Last Thursday’s decision by the Spanish Supreme Court to disbar the controversial and charismatic investigating magistrate, Baltasar Garzón, from exercising his profession for 11 years has been severely criticised inside and outside Spain’s borders, but it has been praised as an exemplary exercise in the protection of individual liberty by the Spanish right.
For many observers, the very fact that three cases against Garzón are simultaneously before the court is itself an indication of a deep and disturbing malaise in this branch of the Spanish body politic. The most contentious of these cases deals with Garzón’s attempt to investigate crimes against humanity by Gen Francisco Franco and his supporters, both during and after their victory in the 1936-39 civil war.

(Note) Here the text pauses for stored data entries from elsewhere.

Lemma insert_by_timestamp_perm (d : doc) (l : list doc) :
  insert_by_timestamp d l ≡ₚ d :: l.
Proof.
  induction l as [|d' r IH]; simpl; [done|].
  case_match; [done|]. by rewrite IH, Permutation_swap.
Qed.

Lemma sort_by_timestamp_perm (l : list doc) : sort_by_timestamp l ≡ₚ l.
Proof.
  induction l as [|d r IH]; simpl; [done|].
  by rewrite insert_by_timestamp_perm, IH.
Qed.

(** The order of the sort key is total. *)
Lemma key_le_total (a b : option value) :
  key_le a b = false → key_le b a = true.
Proof.
  destruct a as [[x|[]|x]|], b as [[y|[]|y]|]; simpl; try done.
  - intros H. destruct (String.leb_total x y) as [H'|H']; congruence.
  - intros H%Z.leb_gt. apply Z.leb_le. lia.
Qed.

Lemma insert_by_timestamp_sorted (d : doc) (l : list doc) :
  Sorted timestamp_le l → Sorted timestamp_le (insert_by_timestamp d l).
Proof.
  induction 1 as [|d' r Hr IH Hhd]; simpl.
  { by repeat constructor. }
  destruct (key_le (d !! "timestamp") (d' !! "timestamp")) eqn:Hle.
  { by repeat constructor. }
  constructor; [done|].
  destruct r as [|d'' r']; simpl in *.
  - constructor. by apply key_le_total.
  - case_match.
    + constructor. by apply key_le_total.
    + constructor. by inversion Hhd.
Qed.

(** X5. The sort of the history query returns its input rearranged in
    ascending order of the [timestamp] field (documents without the field
    first): nothing is lost, duplicated or invented. *)
Theorem sort_by_timestamp_correct (l : list doc) :
  Sorted timestamp_le (sort_by_timestamp l) ∧ sort_by_timestamp l ≡ₚ l.
Proof.
  split; [|apply sort_by_timestamp_perm].
  induction l as [|d r IH]; simpl; [constructor|].
  by apply insert_by_timestamp_sorted.
Qed.

(** A list already in order is returned as it is: equal keys keep their
    insertion order. *)
Lemma sort_by_timestamp_sorted_id (l : list doc) :
  Sorted timestamp_le l → sort_by_timestamp l = l.
Proof.
  induction 1 as [|d r Hr IH Hhd]; simpl; [done|].
  rewrite IH. destruct Hhd as [|d' r' Hle]; simpl; [done|].
  unfold timestamp_le in Hle. by rewrite Hle.
Qed.

Lemma StronglySorted_filter_docs (P : doc → Prop) `{!∀ d, Decision (P d)}
    (l : list doc) :
  StronglySorted timestamp_le l → StronglySorted timestamp_le (filter P l).
Proof.
  induction 1 as [|d r Hr IH Hall]; [constructor|].
  rewrite filter_cons. case_decide; [|done].
  constructor; [done|].
  apply Forall_forall. intros d' [_ Hin]%list_elem_of_filter.
  by eapply Forall_forall in Hall.
Qed.

(** X6. What the history query returns. Each returned turn is the
    projection of a stored document of the requested session and has no key
    other than [role] and [message]; there is one turn per such document;
    documents of other sessions never show up. *)
Theorem find_history_turns (logs : list doc) (session_id : string) :
  length (find_history logs session_id)
  = length (filter (λ d, d !! "session_id" = Some (VStr session_id)) logs)
  ∧ ∀ msg, msg ∈ find_history logs session_id →
      (∃ d, d ∈ logs ∧ d !! "session_id" = Some (VStr session_id)
            ∧ msg = project d)
      ∧ ∀ k, is_Some (msg !! k) → k = "role" ∨ k = "message".
Proof.
  split; [apply find_history_length|].
  intros msg (d & -> & Hin)%list_elem_of_fmap.
  rewrite sort_by_timestamp_perm in Hin.
  apply list_elem_of_filter in Hin as [Hsid Hin].
  split; [by exists d|].
  intros k Hk. rewrite project_lookup in Hk.
  case_decide; [done|by destruct Hk].
Qed.

Lemma find_history_of_ordered (logs : list doc) (session_id : string) :
  StronglySorted timestamp_le logs →
  find_history logs session_id
  = project <$> filter (λ d, d !! "session_id" = Some (VStr session_id)) logs.
Proof.
  intros H. unfold find_history. f_equal.
  apply sort_by_timestamp_sorted_id, StronglySorted_Sorted.
  by apply StronglySorted_filter_docs.
Qed.


(** Storing a turn of another session does not change a session's
    history. *)
Lemma find_history_other_session logs sid sid' role message t :
  sid ≠ sid' →
  find_history (logs ++ [chat_data sid' role message t]) sid
  = find_history logs sid.
Proof.
  intros Hne. unfold find_history. rewrite filter_app.
  rewrite filter_cons_False, filter_nil, List.app_nil_r; [done|].
  unfold chat_data. simplify_map_eq. congruence.
Qed.

End HistoryMore.


(** ** More on the handler and its helpers *)

Section Evolution.

Context {A B : Type}.

Lemma evolves_bind (R : relation World) `{!PreOrder R}
    (m : M A) (f : A → M B) :
  evolves R m → (∀ a, evolves R (f a)) → evolves R (m ≫= f).
Proof.
  intros Hm Hf w. rewrite bind_unfold. specialize (Hm w).
  destruct (m w) as [[e|a] w1]; simpl in *; [done|].
  etrans; [exact Hm|apply Hf].
Qed.

Lemma evolves_try (R : relation World) `{!PreOrder R}
    (m : M A) (h : exn → M A) :
  evolves R m → (∀ e, evolves R (h e)) → evolves R (try_except m h).
Proof.
  intros Hm Hh w. unfold try_except. specialize (Hm w).
  destruct (m w) as [[e|a] w1]; simpl in *; [|done].
  etrans; [exact Hm|apply Hh].
Qed.

Lemma appends_bind {X} (proj : World → list X) (n1 n2 : nat)
    (m : M A) (f : A → M B) :
  appends proj n1 m → (∀ a, appends proj n2 (f a)) →
  appends proj (n1 + n2) (m ≫= f).
Proof.
  intros Hm Hf w. rewrite bind_unfold.
  destruct (Hm w) as (new1 & H1 & Hn1).
  destruct (m w) as [[e|a] w1]; simpl in *.
  { exists new1. split; [done|lia]. }
  destruct (Hf a w1) as (new2 & H2 & Hn2).
  exists (new1 ++ new2). rewrite H2, H1, length_app.
  split; [by rewrite (assoc_L (++))|lia].
Qed.

Lemma appends_keeps {X} (proj : World → list X) (m : M A) :
  keeps proj m → appends proj 0 m.
Proof.
  intros H w. exists []. by rewrite H, (right_id_L [] (++)).
Qed.

Lemma appends_weaken {X} (proj : World → list X) (n n' : nat) (m : M A) :
  (n ≤ n')%nat → appends proj n m → appends proj n' m.
Proof.
  intros Hn H w. destruct (H w) as (new & ? & ?). exists new. split; [done|lia].
Qed.

End Evolution.

#[local] Instance log_kept_preorder : PreOrder log_kept.
Proof.
  split.
  - by intros w.
  - intros w1 w2 w3 [H1 H1'] [H2 H2']. split; [congruence|lia].
Qed.

(** Decomposes a goal about [log_kept] along the computation. *)
Ltac log_kept_auto :=
  repeat first
    [ apply (evolves_bind log_kept); [|intros ?]
    | apply (evolves_try log_kept); [|intros ?]
    | case_match
    | (intros ?w;
       cbv [print now leads_insert call_model smtp_send log_notify
            log_extract lift mret M_ret];
       repeat case_match; (split; simpl; [reflexivity | lia])) ].

Section HandlerMore.

Variable cfg : Config.
Variable env : Env.

Lemma generate_response_log_kept prompt chat_history :
  evolves log_kept (generate_response cfg env prompt chat_history).
Proof. unfold generate_response. log_kept_auto. Qed.

Lemma store_lead_log_kept contact_info :
  evolves log_kept (store_lead cfg env contact_info).
Proof. unfold store_lead, send_contact_email. log_kept_auto. Qed.

Lemma capture_lead_log_kept session_id message response :
  evolves log_kept (capture_lead cfg env session_id message response).
Proof.
  unfold capture_lead.
  destruct (contact_requested cfg response && mentions_keyword message);
    [|by intros w].
  apply (evolves_bind log_kept); [by intros w; split; [|simpl; lia]|].
  intros _. apply (evolves_bind log_kept); [by intros w|].
  intros contact_info. case_bool_decide; [|by intros w].
  apply (evolves_bind log_kept); [apply store_lead_log_kept|].
  by intros _ w.
Qed.

Lemma store_ordered_log_kept (w w' : World) :
  monotone_clock env → log_kept w w' →
  store_ordered env w → store_ordered env w'.
Proof.
  intros Hmono [Hlogs Hticks] [Hsorted Hbound]. split; rewrite Hlogs; [done|].
  intros d Hd. destruct (Hbound d Hd) as (t & Ht & Hle).
  exists t. split; [done|]. specialize (Hmono _ _ Hticks). lia.
Qed.

Lemma StronglySorted_snoc (l : list doc) (x : doc) :
  StronglySorted timestamp_le l →
  (∀ d, d ∈ l → timestamp_le d x) →
  StronglySorted timestamp_le (l ++ [x]).
Proof.
  induction 1 as [|d r Hr IH Hall]; intros Hx; simpl.
  { by repeat constructor. }
  constructor.
  - apply IH. intros d' Hd'. apply Hx. by right.
  - apply Forall_app. split; [done|]. constructor; [|done]. apply Hx. by left.
Qed.

Lemma store_chat_ordered session_id role message (w : World) :
  monotone_clock env →
  store_ordered env w →
  store_ordered env (store_chat env session_id role message w).2.
Proof.
  intros Hmono [Hsorted Hbound].
  assert (utcnow env (ticks w) ≤ utcnow env (S (ticks w))) as Hstep
    by (apply Hmono; lia).
  destruct (chats_insert_one env (chat_logs w)
              (chat_data session_id role message (utcnow env (ticks w))))
    as [e|] eqn:H.
  - rewrite (store_chat_fail env _ _ _ _ _ H). unfold store_ordered. simpl.
    split; [done|].
    intros d Hd. destruct (Hbound d Hd) as (t & Ht & Hle).
    exists t. split; [done|lia].
  - rewrite (store_chat_ok env _ _ _ _ H). unfold store_ordered. simpl. split.
    + apply StronglySorted_snoc; [done|]. intros d Hd.
      destruct (Hbound d Hd) as (t & Ht & Hle).
      unfold timestamp_le, chat_data. rewrite Ht, lookup_insert_eq. simpl.
      by apply Z.leb_le.
    + intros d [Hd| ->%list_elem_of_singleton]%elem_of_app.
      * destruct (Hbound d Hd) as (t & Ht & Hle). exists t. split; [done|lia].
      * eexists. split; [apply lookup_insert_eq|done].
Qed.


End HandlerMore.


(** ** The prompt window for other values of the cap *)

Section WindowMore.

Variable cfg : Config.
Variable env : Env.

Lemma slice_from_nonneg {A} (n : Z) (l : list A) :
  0 ≤ n → slice_from n l = drop (Z.to_nat n) l.
Proof.
  intros Hn. unfold slice_from. destruct (Z.ltb_spec n 0); [lia|].
  destruct (Z.le_gt_cases n (Z.of_nat (length l))).
  - by rewrite Z.min_l.
  - rewrite Z.min_r, Nat2Z.id, drop_all by lia. symmetry. apply drop_ge. lia.
Qed.

(** X9. With a cap of at least one and turns the loop can render, the
    prompt holds the trailing turns of the history and nothing else: their
    number is the smaller of the cap and the history length, and they are a
    suffix of the history, in its order. *)
Theorem prompt_holds_trailing_window (prompt : string) (chat_history : list doc) :
  0 < MAX_CHAT_HISTORY cfg →
  Forall renderable chat_history →
  full_prompt cfg env prompt chat_history
  = inr (prompt_of env prompt
           (last_n (Z.to_nat (MAX_CHAT_HISTORY cfg)) chat_history))
  ∧ length (last_n (Z.to_nat (MAX_CHAT_HISTORY cfg)) chat_history)
    = Nat.min (Z.to_nat (MAX_CHAT_HISTORY cfg)) (length chat_history)
  ∧ ∃ front,
      chat_history
      = front ++ last_n (Z.to_nat (MAX_CHAT_HISTORY cfg)) chat_history.
Proof.
  intros Hmax H. split; [by apply full_prompt_window|].
  split; [apply last_n_length | apply last_n_suffix].
Qed.

(** X10. A negative cap is not rejected. [chat_history[-N:]] with [N < 0]
    is [chat_history[|N|:]]: the prompt then leaves out the oldest [|N|]
    turns and holds all later ones, however many. *)
Theorem negative_cap_drops_oldest (prompt : string) (chat_history : list doc) :
  MAX_CHAT_HISTORY cfg < 0 →
  Forall renderable chat_history →
  full_prompt cfg env prompt chat_history
  = inr (prompt_of env prompt
           (drop (Z.to_nat (- MAX_CHAT_HISTORY cfg)) chat_history)).
Proof.
  intros Hmax H. rewrite full_prompt_renderable by done.
  by rewrite slice_from_nonneg by lia.
Qed.

End WindowMore.

Lemma prompt_holds_trailing_window_witness :
  full_prompt Demo.cfg Demo.env "Hi" [content_turn "user" "one"]
  = inr (prompt_of Demo.env "Hi"
           (last_n (Z.to_nat (MAX_CHAT_HISTORY Demo.cfg))
              [content_turn "user" "one"])).
Proof.
  apply (prompt_holds_trailing_window Demo.cfg Demo.env "Hi"
           [content_turn "user" "one"]).
  - reflexivity.
  - repeat constructor; by eexists.
Defined.

Lemma negative_cap_drops_oldest_witness :
  full_prompt
    {| MAX_CHAT_HISTORY := -1; CONTACT_PROMPT := CONTACT_PROMPT Demo.cfg;
       EMAIL_USER := EMAIL_USER Demo.cfg;
       RECIPIENT_EMAIL := RECIPIENT_EMAIL Demo.cfg |}
    Demo.env "Hi" [content_turn "user" "one"; content_turn "assistant" "two"]
  = inr (prompt_of Demo.env "Hi"
           (drop (Z.to_nat (- -1))
              [content_turn "user" "one"; content_turn "assistant" "two"])).
Proof.
  apply (negative_cap_drops_oldest
           {| MAX_CHAT_HISTORY := -1; CONTACT_PROMPT := CONTACT_PROMPT Demo.cfg;
              EMAIL_USER := EMAIL_USER Demo.cfg;
              RECIPIENT_EMAIL := RECIPIENT_EMAIL Demo.cfg |}
           Demo.env "Hi"
           [content_turn "user" "one"; content_turn "assistant" "two"]).
  - reflexivity.
  - repeat constructor; by eexists.
Defined.

(** ** The notification *)

Section NotificationMore.

Variable cfg : Config.
Variable env : Env.

(** X11. The mail is determined by the keys [name], [email], [phone] and
    [interest] of the record and by the clock: two records that agree on
    these four keys give the same mail. In particular the session id is
    never part of the mail. *)
Theorem mail_ignores_other_keys (a b : doc) (t : Z) :
  same_mail_fields a b →
  contact_mail cfg env a t = contact_mail cfg env b t.
Proof.
  intros (Hn & He & Hp & Hi). unfold contact_mail, mail_body, get_str.
  by rewrite Hn, He, Hp, Hi.
Qed.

He is accused of deliberately violating an amnesty that may cover these crimes. This has inevitably raised suspicions that the magistrate is really being pursued for his internationally recognised zeal in pursuing human rights abuses by right-wing dictatorships, rather than for abusing his own powers of investigation. Thursday’s sentence, however, is trenchant in its findings that Garzón, who has certainly cut some legal corners in the past, did indeed abuse his powers in a separate case. He had authorised phone taps on conversations between a group of suspects, who were in custody while he was investigating them for corruption, and their defence lawyers.
The Supreme Court held that his methods, which had been supported by the police and some of his colleagues, “arbitrarily and substantially restricted the right of defence of the suspects . . . without any minimally acceptable justification”. The fact that several of these suspects are members of the right-wing Partido Popular (PP), currently in government, adds fuel to speculation about the chronic politicisation of the judiciary, which cuts both ways. The verdict in the Franco case, which ended its public hearings only on Wednesday, is awaited with close attention by human rights groups and advocates of democracy across the world. At its heart lies the painful and deeply contentious question of whether Spain’s much lauded transition to democracy in the 1970s dealt honestly with a grim legacy, or simply buried it.